## EXERCISE REQUIREMENTS
Using the records provided below, locate and copy each line that contains the word "reflexivity".

## TASK DATA
(** C3 at that input: the finish signal closes block 0 and the [finally]
    block closes it again. *)
Theorem C3_final_stop_after_finish_signal :
  encode text_then_finish =
    [ message_start;
      content_block_start 0 (text_block "");
      content_block_delta 0 (text_delta "Hi");
      content_block_stop 0;
      content_block_stop 0;
      message_stop ].
Proof. vm_compute. reflexivity. Qed.

(** With the [DONE] sentinel the block is closed a third time. *)
Example text_finish_done :
  encode (text_then_finish ++ [done]) =
    [ message_start;
      content_block_start 0 (text_block "");
      content_block_delta 0 (text_delta "Hi");
      content_block_stop 0;
      content_block_stop 0;
      content_block_stop 0;
      message_stop ].
Proof. vm_compute. reflexivity. Qed.

(** ** Tool arguments that do not parse *)

(** C9 (as amended). Non-streaming: only the first choice is translated.
    When an arguments string of a tool call of the first choice does not
    parse, [convertNormalResponse] does not return a message without that
    call: the parser's [SyntaxError] leaves it (the code has no error of
    its own for this). The other choices are not read, so a tool call
    there, malformed or not, is dropped with its choice and raises
    nothing. Streaming: a delta whose accumulated arguments do not parse
    pushes no event and raises nothing, the entry staying in the buffer;
    and in the events of any stream a [tool_use] block that is started
    carries arguments that parsed and is closed at once, so that no
    partial block is emitted. *)
Theorem C9_malformed_tool_arguments
  (JSON_parse : string -> option json) (JSON_stringify : json -> string) :
  (forall id d choice rest m toolCalls,
     NonStreaming.choices d = Some (choice :: rest) ->
     NonStreaming.message choice = Some m ->
     NonStreaming.msg_tool_calls m = Some toolCalls ->
     Exists (fun tc =>
               JSON_parse (NonStreaming.fn_arguments (NonStreaming.tc_function tc))
               = None) toolCalls ->
     NonStreaming.convertNormalResponse JSON_parse id (Some d) = Throw SyntaxError) /\
  (forall cti (buf : gmap Z BufferedCall) ev cur toolCall,
     let index := default 0 (tcd_index toolCall) in
     let bufferedCall :=
       mergeToolCall (default empty_call (buf !! index)) toolCall in
     JSON_parse (default "" (bc_arguments bufferedCall)) = None ->
     toolCallStep JSON_parse JSON_stringify cti (buf, ev, cur) toolCall =
       (<[index := bufferedCall]> buf, ev, cur)) /\
  (forall (Decoder : Type) (decode : Decoder -> list Byte.byte -> Decoder * string)
          d0 chunks pre i id name post,
     convertStreamResponse JSON_parse JSON_stringify decode d0 (Some chunks) =
       pre ++ content_block_start i (tool_use_block id name) :: post ->
     exists src args post',
       JSON_parse src = Some args /\
       post = content_block_delta i (input_json_delta (JSON_stringify args))
              :: content_block_stop i :: post') /\
  (forall id choice rest rest' usage,
     NonStreaming.convertNormalResponse JSON_parse id
       (Some {| NonStreaming.choices := Some (choice :: rest);
                NonStreaming.usage := usage |}) =
     NonStreaming.convertNormalResponse JSON_parse id
       (Some {| NonStreaming.choices := Some (choice :: rest');
                NonStreaming.usage := usage |})).
Proof.
  split; [|split; [|split]].
  - intros id d choice rest m toolCalls.
    apply NonStreaming.convertNormalResponse_malformed.
  - intros cti buf ev cur toolCall index bufferedCall H.
    unfold toolCallStep. fold index. fold bufferedCall. rewrite H.
    destruct (complete bufferedCall); reflexivity.
  - intros Decoder decode d0 chunks pre i id name post.
    unfold convertStreamResponse.
    destruct (convertStream_shape JSON_parse JSON_stringify decode d0 chunks)
      as (body & b & Hs & ->).
    intros E.
    destruct pre as [|e0 pre]; [discriminate|]. injection E as _ E.
    assert (Hsplit : exists pre' post',
              body = pre' ++ content_block_start i (tool_use_block id name) :: post' /\
              post = post' ++ (if b then [content_block_stop 0] else [])
                           ++ [message_stop]).
    { clear Hs. revert pre E. induction body as [|x body IH]; intros pre E.
      - destruct b; simpl in E;
          repeat (destruct pre as [|? pre]; try discriminate E;
                  injection E as _ E).
      - destruct pre as [|e1 pre]; simpl in E.
        + injection E as -> E. exists [], body. split; [reflexivity|]. now symmetry.
        + injection E as -> E. destruct (IH _ E) as (pre' & post' & -> & ->).
          exists (e1 :: pre'), post'. split; reflexivity. }
    destruct Hsplit as (pre' & post' & Hb & ->).
    destruct (shaped_tool_whole _ _ _ _ _ _ _ _ _ _ Hs Hb)
      as (src & args & post'' & Hp & ->).
    exists src, args, (post'' ++ (if b then [content_block_stop 0] else [])
                              ++ [message_stop]).
    split; [exact Hp | reflexivity].
  - intros id choice rest rest' usage. reflexivity.
Qed.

## YOUR SOLUTION
Proof. vm_compute. reflexivity. Qed.
Proof. vm_compute. reflexivity. Qed.
    destruct (complete bufferedCall); reflexivity.
        + injection E as -> E. exists [], body. split; [reflexivity|]. now symmetry.
          exists (e1 :: pre'), post'. split; reflexivity. }
    split; [exact Hp | reflexivity].
  - intros id choice rest rest' usage. reflexivity.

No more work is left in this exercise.